## [Stored entries]
○ ○ ○ ○ ○

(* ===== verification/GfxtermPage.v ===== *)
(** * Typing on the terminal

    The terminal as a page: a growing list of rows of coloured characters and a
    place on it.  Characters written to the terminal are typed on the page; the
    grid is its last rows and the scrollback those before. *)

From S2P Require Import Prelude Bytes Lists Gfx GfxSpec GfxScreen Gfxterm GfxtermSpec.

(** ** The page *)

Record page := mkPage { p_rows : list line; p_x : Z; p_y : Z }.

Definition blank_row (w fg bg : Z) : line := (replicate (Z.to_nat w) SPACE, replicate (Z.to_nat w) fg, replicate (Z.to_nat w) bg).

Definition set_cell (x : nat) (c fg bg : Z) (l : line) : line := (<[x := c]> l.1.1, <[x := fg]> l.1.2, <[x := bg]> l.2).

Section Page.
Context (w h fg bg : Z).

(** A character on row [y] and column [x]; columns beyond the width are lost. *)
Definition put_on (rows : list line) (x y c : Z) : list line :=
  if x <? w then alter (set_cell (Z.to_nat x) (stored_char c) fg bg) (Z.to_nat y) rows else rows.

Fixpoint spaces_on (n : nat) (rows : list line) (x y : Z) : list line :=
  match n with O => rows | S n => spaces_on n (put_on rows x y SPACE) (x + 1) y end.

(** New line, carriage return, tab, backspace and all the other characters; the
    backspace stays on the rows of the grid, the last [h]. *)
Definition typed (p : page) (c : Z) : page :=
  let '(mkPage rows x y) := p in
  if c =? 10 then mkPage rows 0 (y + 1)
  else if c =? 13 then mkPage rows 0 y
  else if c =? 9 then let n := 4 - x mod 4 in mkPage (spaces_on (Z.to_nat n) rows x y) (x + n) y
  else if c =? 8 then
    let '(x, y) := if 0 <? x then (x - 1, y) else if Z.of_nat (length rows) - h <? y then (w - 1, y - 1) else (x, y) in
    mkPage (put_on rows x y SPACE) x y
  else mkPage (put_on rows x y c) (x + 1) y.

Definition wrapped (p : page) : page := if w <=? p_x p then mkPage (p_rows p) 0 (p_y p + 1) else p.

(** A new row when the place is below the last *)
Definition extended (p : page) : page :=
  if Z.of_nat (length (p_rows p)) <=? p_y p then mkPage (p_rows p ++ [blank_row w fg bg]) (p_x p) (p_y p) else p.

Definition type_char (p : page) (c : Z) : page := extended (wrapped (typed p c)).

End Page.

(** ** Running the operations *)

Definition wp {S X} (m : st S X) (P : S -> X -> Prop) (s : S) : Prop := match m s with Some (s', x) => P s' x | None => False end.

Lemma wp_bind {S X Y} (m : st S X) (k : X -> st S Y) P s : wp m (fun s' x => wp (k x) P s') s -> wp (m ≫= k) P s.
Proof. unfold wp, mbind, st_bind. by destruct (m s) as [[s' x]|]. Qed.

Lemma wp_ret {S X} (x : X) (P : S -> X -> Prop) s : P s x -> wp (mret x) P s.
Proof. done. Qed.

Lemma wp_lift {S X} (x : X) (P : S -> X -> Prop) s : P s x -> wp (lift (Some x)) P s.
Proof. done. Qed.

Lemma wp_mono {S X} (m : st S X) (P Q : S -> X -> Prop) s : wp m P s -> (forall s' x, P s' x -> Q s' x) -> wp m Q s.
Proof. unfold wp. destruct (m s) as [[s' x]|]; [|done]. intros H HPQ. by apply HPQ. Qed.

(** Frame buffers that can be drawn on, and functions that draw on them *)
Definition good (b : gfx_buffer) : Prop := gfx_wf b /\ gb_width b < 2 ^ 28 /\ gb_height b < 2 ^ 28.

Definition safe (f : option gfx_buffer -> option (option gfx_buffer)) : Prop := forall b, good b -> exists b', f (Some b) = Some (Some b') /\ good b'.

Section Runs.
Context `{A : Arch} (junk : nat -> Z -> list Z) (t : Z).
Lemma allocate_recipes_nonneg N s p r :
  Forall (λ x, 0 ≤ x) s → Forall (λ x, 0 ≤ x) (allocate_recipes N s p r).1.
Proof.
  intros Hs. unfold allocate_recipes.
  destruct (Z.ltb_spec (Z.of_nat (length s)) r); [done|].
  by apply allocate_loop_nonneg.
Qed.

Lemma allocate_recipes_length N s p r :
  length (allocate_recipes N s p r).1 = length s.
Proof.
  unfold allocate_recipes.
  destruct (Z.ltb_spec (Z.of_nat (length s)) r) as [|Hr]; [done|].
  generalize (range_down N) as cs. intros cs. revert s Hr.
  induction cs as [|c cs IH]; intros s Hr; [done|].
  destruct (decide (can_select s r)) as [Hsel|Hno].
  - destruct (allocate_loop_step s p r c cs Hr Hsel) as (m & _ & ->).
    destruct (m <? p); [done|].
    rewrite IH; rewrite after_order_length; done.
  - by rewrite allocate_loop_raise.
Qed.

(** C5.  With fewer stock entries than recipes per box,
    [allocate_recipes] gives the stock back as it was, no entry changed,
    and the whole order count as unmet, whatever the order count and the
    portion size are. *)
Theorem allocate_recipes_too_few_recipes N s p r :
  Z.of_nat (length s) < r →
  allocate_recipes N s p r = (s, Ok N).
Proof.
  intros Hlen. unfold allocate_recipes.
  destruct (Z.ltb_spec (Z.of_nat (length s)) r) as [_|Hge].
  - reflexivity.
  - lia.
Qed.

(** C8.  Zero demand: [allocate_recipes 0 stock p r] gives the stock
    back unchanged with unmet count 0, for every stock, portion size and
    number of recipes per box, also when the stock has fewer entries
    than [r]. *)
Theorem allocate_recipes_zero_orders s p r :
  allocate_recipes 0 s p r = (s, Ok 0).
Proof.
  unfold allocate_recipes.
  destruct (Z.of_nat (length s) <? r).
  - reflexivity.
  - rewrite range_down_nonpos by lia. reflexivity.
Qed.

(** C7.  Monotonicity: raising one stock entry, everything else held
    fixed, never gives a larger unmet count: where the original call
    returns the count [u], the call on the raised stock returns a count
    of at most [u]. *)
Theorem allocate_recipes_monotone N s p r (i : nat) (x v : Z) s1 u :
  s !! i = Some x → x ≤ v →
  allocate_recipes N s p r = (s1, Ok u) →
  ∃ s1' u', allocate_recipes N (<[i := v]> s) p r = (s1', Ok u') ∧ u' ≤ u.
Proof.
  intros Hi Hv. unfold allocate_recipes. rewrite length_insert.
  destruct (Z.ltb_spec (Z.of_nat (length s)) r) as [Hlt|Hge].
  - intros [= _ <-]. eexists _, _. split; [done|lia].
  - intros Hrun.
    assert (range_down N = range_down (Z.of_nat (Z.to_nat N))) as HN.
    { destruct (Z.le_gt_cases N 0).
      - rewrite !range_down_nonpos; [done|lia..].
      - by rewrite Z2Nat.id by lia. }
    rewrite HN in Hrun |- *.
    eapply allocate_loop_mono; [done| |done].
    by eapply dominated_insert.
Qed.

○ ○ ○ ○ ○

## [TASK TO CARRY OUT]
All that is needed is the exact run of lines above from the line containing "- by rewrite allocate_loop_raise." through the line containing "portion size are. *)", both of them included.

## [OUTPUT]
  - by rewrite allocate_loop_raise.
Qed.

(** C5.  With fewer stock entries than recipes per box,
    [allocate_recipes] gives the stock back as it was, no entry changed,
    and the whole order count as unmet, whatever the order count and the
    portion size are. *)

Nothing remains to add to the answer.